(OP-ED/ANIMAL CRUELTY) Several years ago, the New York Times reported on a disturbing Chinese food trend that gave worry to the country’s public safety officials: rat meat. Unfortunately, the rat controversy didn’t end there.
In a brand new YouTube video that could even make Hannibal Lecter feel a bit queasy, a man is seen using chopsticks to pick up and eat what appears to be a live baby mouse, wriggling in sauce with other baby mice. In another highly graphic, disturbing, and inhumane video, a man picks up a squealing rodent and eats it alive. This is the new terrifying trend that will make any vegetarian’s head spin.
But as deranged as it may seem to most of us, the trend of eating live animals is not a rare occurrence. Among common animals that are eaten alive include octopus, frogs, and fish.
Sannakji is a Koren octopus dish, where the live tentacles of the octopus are eaten as they continue to wriggle. While in a frog sashimi, the live frog is stabbed and skinned in front of the customer, with the animal’s still-beating heart left on the plate.

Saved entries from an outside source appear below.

(** X17.  After [addAnalysis] the new record heads the recent ones, followed by
    what a limit one lower returned before. *)
Theorem getRecentAnalyses_after_add e analysis state limit :
  0 < limit →
  getRecentAnalyses (Some limit) (addAnalysis e analysis state)
    = newAnalysis e analysis :: getRecentAnalyses (Some (limit - 1)) state.
Proof.
  intros Hlimit. unfold getRecentAnalyses. simpl default.
  rewrite !(proj2 (Z.ltb_ge _ _)) by lia. cbv zeta.
  change (analysisHistory (addAnalysis e analysis state))
    with (newAnalysis e analysis :: analysisHistory state).
  replace (Z.to_nat (Z.min limit
             (Z.of_nat (length (newAnalysis e analysis :: analysisHistory state)))))
    with (S (Z.to_nat (Z.min (limit - 1)
                         (Z.of_nat (length (analysisHistory state))))))
    by (simpl length; lia).
  done.
Qed.

(** The three most recent records once a fourth report has come in. *)
Lemma getRecentAnalyses_after_add_witness :
  let e := mkEnv 1700000000200 "a1b2c3d4e" 1700000000200 in
  0 < 3 ∧
  getRecentAnalyses (Some 3) (addAnalysis e Sample.text_report Sample.three_reports)
    = newAnalysis e Sample.text_report
      :: getRecentAnalyses (Some (3 - 1)) Sample.three_reports.
Proof.
  intros e. assert (0 < 3) as Hlimit by lia.
  split; [exact Hlimit|].
  exact (getRecentAnalyses_after_add e Sample.text_report Sample.three_reports 3 Hlimit).
Defined.

(** ** The violation summary *)

Lemma violations_under_nonneg k history : 0 ≤ violations_under k history.
Proof. induction history as [|a history IH]; simpl; lia. Qed.

Lemma count_violation_entry summary v k c :
  0 ≤ c →
  summary !! k = summary_entry k c →
  count_violation summary v !! k
    = summary_entry k (c + (if decide (summary_key v = k) then 1 else 0)).
Proof.
  intros Hc Hk. unfold count_violation.
  destruct (decide (summary_key v = k)) as [Heq|Hne]; [rewrite Heq|];
    [|by rewrite object_set_lookup_ne, Z.add_0_r].
  unfold object_set, object_get, summary_entry in *.
  rewrite (proj2 (Z.eqb_neq (c + 1) 0)) by lia.
  destruct (String.eqb_spec k "__proto__") as [Hproto|Hproto]; simpl.
  - assert (summary !! k = None) as Hnone by (rewrite Hk; by destruct (c =? 0)).
    by rewrite bool_decide_eq_true_2.
  - rewrite lookup_insert_eq, Hk.
    destruct (Z.eqb_spec c 0) as [->|Hpos], (inherited k); simpl;
      do 2 f_equal; lia.
Qed.

Lemma foldl_count_violation_entry summary vs k c :
  0 ≤ c →
  summary !! k = summary_entry k c →
  foldl count_violation summary vs !! k
    = summary_entry k
        (c + Z.of_nat (length (filter (λ v, summary_key v = k) vs))).
Proof.
  revert summary c. induction vs as [|v vs IH]; intros summary c Hc Hk; simpl.
  - by rewrite Z.add_0_r.
  - rewrite (IH _ (c + (if decide (summary_key v = k) then 1 else 0)));
      [|destruct (decide _); lia|by apply count_violation_entry].
    rewrite filter_cons. f_equal. destruct (decide (summary_key v = k)); simpl; lia.
Qed.

Lemma foldl_count_violations_entry summary history k c :
  0 ≤ c →
  summary !! k = summary_entry k c →
  foldl count_violations summary history !! k
    = summary_entry k (c + violations_under k history).
Proof.
  revert summary c. induction history as [|a history IH]; intros summary c Hc Hk; simpl.
  - by rewrite Z.add_0_r.
  - pose proof (violations_under_nonneg k history).
    unfold count_violations at 2.
    destruct (Analysis.violations a) as [vs|]; simpl.
    + rewrite (IH _ (c + Z.of_nat (length (filter (λ v, summary_key v = k) vs))));
        [f_equal; lia|lia|by apply foldl_count_violation_entry].
    + rewrite (IH _ c) by done. f_equal.
Qed.

Lemma getViolationSummary_lookup state k :
  getViolationSummary state !! k
    = summary_entry k (violations_under k (analysisHistory state)).
Proof.
  unfold getViolationSummary.
  by rewrite (foldl_count_violations_entry ∅ _ k 0).
Qed.

(** X18.  [getViolationSummary] holds, under a key that is not a name inherited
    from [Object.prototype], the number of violations of the history counted
    under it, a violation without type going under ['undefined'], and no
    such key when nothing was counted under it.  Under an inherited name it
    holds a string instead, the text of the inherited member followed by one
    ['1'] per violation, and under [__proto__] nothing at all. *)
Theorem getViolationSummary_counts state k :
  getViolationSummary state !! k
    = summary_entry k (violations_under k (analysisHistory state)).
Proof. apply getViolationSummary_lookup. Qed.

Lemma summary_total_insert summary k v :
  summary !! k = None →
  summary_total (<[k := v]> summary)
    = match v with Count n => n + summary_total summary | _ => summary_total summary end.
Proof.
  intros Hk. unfold summary_total. rewrite map_fold_insert_L; [done| |done].
  intros j1 j2 [] [] y _ _ _; lia.
Qed.

Lemma summary_total_count_violation summary v :
  inherited (summary_key v) = false →
  map_Forall (λ _ e, ∃ n, e = Count n) summary →
  summary_total (count_violation summary v) = summary_total summary + 1 ∧
  map_Forall (λ _ e, ∃ n, e = Count n) (count_violation summary v).
Proof.
  intros Hplain Hcounts. unfold count_violation.
  rewrite object_set_plain, object_get_plain by done.
  destruct (summary !! summary_key v) as [e|] eqn:He; simpl.
  - destruct (map_Forall_lookup_1 _ _ _ _ Hcounts He) as [n ->]. simpl. split.
    + rewrite <- insert_delete_eq.
      rewrite summary_total_insert by apply lookup_delete_eq.
      rewrite <- (insert_delete_id summary (summary_key v) (Count n)) at 2 by done.
      rewrite summary_total_insert by apply lookup_delete_eq. lia.
    + apply map_Forall_insert_2; [by eexists|done].
  - split.
    + rewrite summary_total_insert by done. lia.
    + apply map_Forall_insert_2; [by eexists|done].
Qed.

Unfortunately, those defending these practices by citing “tradition” as well as “moral and cultural relativism” are actively protecting animal cruelty. Every culture faces its own set of cruel and outdated behaviors toward animals, and in every case these behaviors are morally wrong.
Many would argue that animals hunt other animals and eat them, and therefore there’s nothing wrong with us doing the same. However, they are missing two points:
- Animals are doing so for survival and because they require a great amount of protein to thrive. Finding something to eat as a wild animal is not an easy task. Humans, on the other hand, are luckier and have a greater variety of options to choose from–which makes this bizarre trend even more confusing.
- Humans are the more evolved species. Wild animals don’t operate in the world of right and wrong, but we do. And most of us can differentiate between the two evils of eating dead animals versus eating live animals. The latter is far more vile, and far more cruel to the animal.
Some animal cruelty apologists attribute the practice of eating live animals to poverty. Yet India, a country mired in poverty, maintains one of the largest vegetarian populations in the world. People who try to excuse this cruel act as a cultural difference are missing an empathy chip.
Even as countries like China industrialized very slowly, and have a large rural population that depends on growing and gathering, there still leaves no excuse for the stark cruelty surrounding the practice. In the modern world, there simply is no place for such inhumanity.
Thankfully, there are people willing to stand up to the cruel treatment of animals in Asian countries. In China, young activists are intercepting dogs being transported to slaughterhouses for their meat, and activists worldwide have successfully put an end to the Chinese dog eating festival.
This is a hopeful sign that those most affected by these customs are no longer hiding behind the tired excuse of tradition. Instead, they are facing these issues head on and making positive changes. We applaud these individuals who refuse to stand on the sidelines while cruelty ensues just for the sake of shock value.